I don't really know how to explain this one. It's like trying to explain what the color red looks like to someone who is color blind. Traveling really opens up your eyes. Moving across the world to various countries, living within them, and making parts of their culture your own, does the same to a significantly larger extent. You can't ever go back to being "normal"; you'll always be different, and this is a good thing. I wish more than anything, that everyone who could afford to would travel. You don't have to go far; you don't even have to leave your own country (but please do, if you can). Travel, meet other people, see other cultures, and learn that there are a million ways of doing things, not just your way.
6. We can't really have pets, because we can't travel all around the world with animals.
No explanation needed. I mean, you could have pets, but it's stressful for animals to go through big moves especially across countries or continents, frequently. Personally, I have apple snails, but dream of having a kitten one day.
7. We can't own a lot of things, like a car or a house. We're always renting.
It doesn't make sense to buy a car or a house when you're only living in that country for a few months or year! TCKs (or, actually, TCAs) typically rent. Many TCAs have houses, cars, etc. in their passport country (home country) but rent when they're abroad.
8. We have to find different products everywhere we go, because every country has its own products.
Don't get too attached to the local treats at the grocery store, because you will likely have a lot of difficulty finding them in other countries!
9. The majority of our relationships are (or will become) long-distance.
That's simply what happens when you allow your soul to connect with another, knowing you're going to be moving soon.
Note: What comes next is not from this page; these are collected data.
(** X22. A deviation is a threshold in the count: once a play has changed
    the action at some true count, the same result is returned at every
    higher true count. *)
Theorem applyDeviations_threshold (base : Action) (hand : list string)
    (dealerUp : string) (tc tc' : Z) (opts : Opts) :
  tc <= tc' ->
  action (applyDeviations base hand dealerUp tc opts) <> base ->
  applyDeviations base hand dealerUp tc' opts
  = applyDeviations base hand dealerUp tc opts.
Proof.
  intros Hle. rewrite !applyDeviations_table. unfold resolveTable.
  destruct (find (fires base _ _ tc opts) indexPlays) as [p |] eqn:Hfind;
    [intros _ | intros H; now contradiction H].
  apply find_some in Hfind. destruct Hfind as [Hin Hf].
  assert (Hf' : fires base (bestTotal hand) (toDealerUpValue dealerUp)
                      tc' opts p = true).
  { unfold fires in *. rewrite !andb_true_iff in *.
    destruct Hf as [[[[[Hd Hs] Ht] Hu] Hc] Hb].
    repeat split; try assumption.
    rewrite Z.geb_leb in *. apply Z.leb_le in Hc. apply Z.leb_le. lia. }
  rewrite (find_unique _ indexPlays p Hin Hf'); [reflexivity |].
  intros q Hinq Hfq.
  apply fires_inv in Hf. destruct Hf as [_ [Ht [Hu _]]].
  apply fires_inv in Hfq. destruct Hfq as [_ [Htq [Huq _]]].
  apply indexPlays_key_unique; try assumption; congruence.
Qed.

Lemma applyDeviations_threshold_witness :
  applyDeviations Hit ["10"; "2"] "3" 9 (mkOpts true true true)
  = applyDeviations Hit ["10"; "2"] "3" 1 (mkOpts true true true).
Proof.
  apply applyDeviations_threshold; [lia | discriminate].
Defined.

(** ** The component: recommendation and events *)

(** X23. With an upcard selected the component always has a recommendation.
    Its notes are empty exactly when the final action is the baseline; a
    final [Surrender] or [Split] is always the baseline's own and needs a
    two-card hand (a pair for [Split]); a final [Double] on a hand of other
    than two cards can only be the baseline's own. *)
Theorem recommendation_shape (myHand : list string) (dealerUp : string)
    (tc : Z) :
  dealerUp <> "" ->
  exists rec,
    App.recommendation myHand dealerUp tc = Some rec /\
    (App.notes rec = [] <-> App.final rec = App.base rec) /\
    (App.final rec = Surrender ->
     App.base rec = Surrender /\ List.length myHand = 2%nat) /\
    (App.final rec = Split ->
     App.base rec = Split /\ isPair myHand = true) /\
    (App.final rec = Double ->
     App.base rec = Double \/ List.length myHand = 2%nat).
Proof.
  intros Hup. apply String.eqb_neq in Hup.
  unfold App.recommendation, App.baseline. rewrite Hup.
  set (flags := {| canSplit := true;
                   canDouble := (List.length myHand =? 2)%nat;
                   canSurrender := (List.length myHand =? 2)%nat |}).
  set (b := baselineAction myHand dealerUp flags).
  set (dflags := {| canSplit := false;
                    canDouble := (List.length myHand =? 2)%nat;
                    canSurrender := (List.length myHand =? 2)%nat |}).
  pose proof (applyDeviations_outcome_aux b myHand dealerUp tc dflags) as Ho.
  cbv zeta in Ho.
  destruct (baselineAction_gated_aux myHand dealerUp flags) as [HSp HSu].
  fold b in HSp, HSu.
  destruct (applyDeviations b myHand dealerUp tc dflags) as [a n].
  eexists. split; [reflexivity |]. cbn [App.notes App.final App.base].
  cbn [action notes] in Ho.
  destruct Ho as [[= -> ->] | [[-> [Hb [Hl _]]] | [-> [Hb [Hl [_ [Hd _]]]]]]].
  - split; [tauto |]. split; [| split]; intros H.
    + split; [exact H |]. destruct (HSu H) as [_ Hlen]. exact Hlen.
    + split; [exact H |]. destruct (HSp H) as [_ HP]. exact HP.
    + left. exact H.
  - split; [| repeat split; intros; try discriminate].
    split; intros H; [rewrite H in Hl; discriminate | congruence].
  - split; [| split; [| split]; intros H; try discriminate].
    + split; intros H; [rewrite H in Hl; discriminate | congruence].
    + right. cbn in Hd. now apply Nat.eqb_eq.
Qed.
10. Our lives are both a blessing and a curse.
Because of all the things I noted above, and for many more reasons, being a TCK can be a bit of a curse. Personally, for me, the good outweighs the bad and I am proud of my TCK lifestyle, but hope to settle down one day. I am unsure if I would like to put my future kids through this. Rather, I would encourage traveling over moving, so that they may learn about cultures outside their own, see the world's beauty, hear songs in foreign tongues, but still have a place to come home to, a bed to sleep in, and a singular place to call home.